In the literal sense of the word, an "Arbeitstier" is a work animal, as in a beast of burden on a pre-mechanized farm. The horse at the center of the bestselling 1877 novel "Black Beauty" by English author Alice Sewell, for instance, was an "Arbeitstier" - one, moreover, in need of saving from brutal humans driving an innocent, elegant animal to the limits of its physical capacities.
This expression - like so many German compound nouns - is actually composed of two words: "Arbeit" (work) and "Tier" (animal).

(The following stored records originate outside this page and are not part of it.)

Lemma reconcile_cancellation_triple reference native now :
  m_triple (X := X) (at_state k s0 t0 job.(state))
    (reconcile_cancellation item reference native now) (λ _, settled) settled.
Proof.
  eapply m_triple_bind; [apply m_triple_call_executor; apply at_settled|]. intros [u|error]; cbn beta.
  - apply attempt_then.
    apply (m_triple_bind _ _ (λ _, at_state k s0 t0 (state_name Cancelled))).
    { eapply m_triple_weaken; [apply transition_exact|done|done|apply at_settled]. }
    intros _. assert (state_name Cancelled ∉ pre_states) by (by apply (bool_decide_unpack _); vm_compute).
    eapply m_triple_weaken; [apply finish_schedule_triple|done|..]; intros; by eexists.
  - apply attempt_then, maybe_uncertain_triple.
Qed.

Lemma reconcile_item_triple now :
  m_triple (X := X) (at_state k s0 t0 job.(state)) (reconcile_item item now) (λ _, settled) settled.
Proof.
  unfold reconcile_item. destruct (native_job_id job) as [native|]; [|apply mark_uncertain_triple].
  destruct (_ || _); [apply reconcile_cancellation_triple|].
  eapply m_triple_bind; [apply m_triple_call_executor; apply at_settled|].
  intros [observation|error]; cbn beta; [apply apply_native_observation_triple|].
  apply attempt_then, maybe_uncertain_triple.
Qed.
End reconciliation.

Enlarge image (© picture-alliance/Beyond) In the modern sense of the word, however, a person who works very hard is referred to as an "Arbeitstier", a badge of honor for many individuals in a society that prides itself on efficiency and what some Germans refer to as a strong work ethic or "Prussian sense of duty" (though one would be hard-pressed to find a Bavarian using the latter expression).
So an "Arbeitstier" is, essentially, a very hard and focused worker, but not necessarily a "workaholic", an expression which has many negative connotations in modern western societies.
In Germany the expression "Arbeitstier" is, however, generally used in a more positive sense.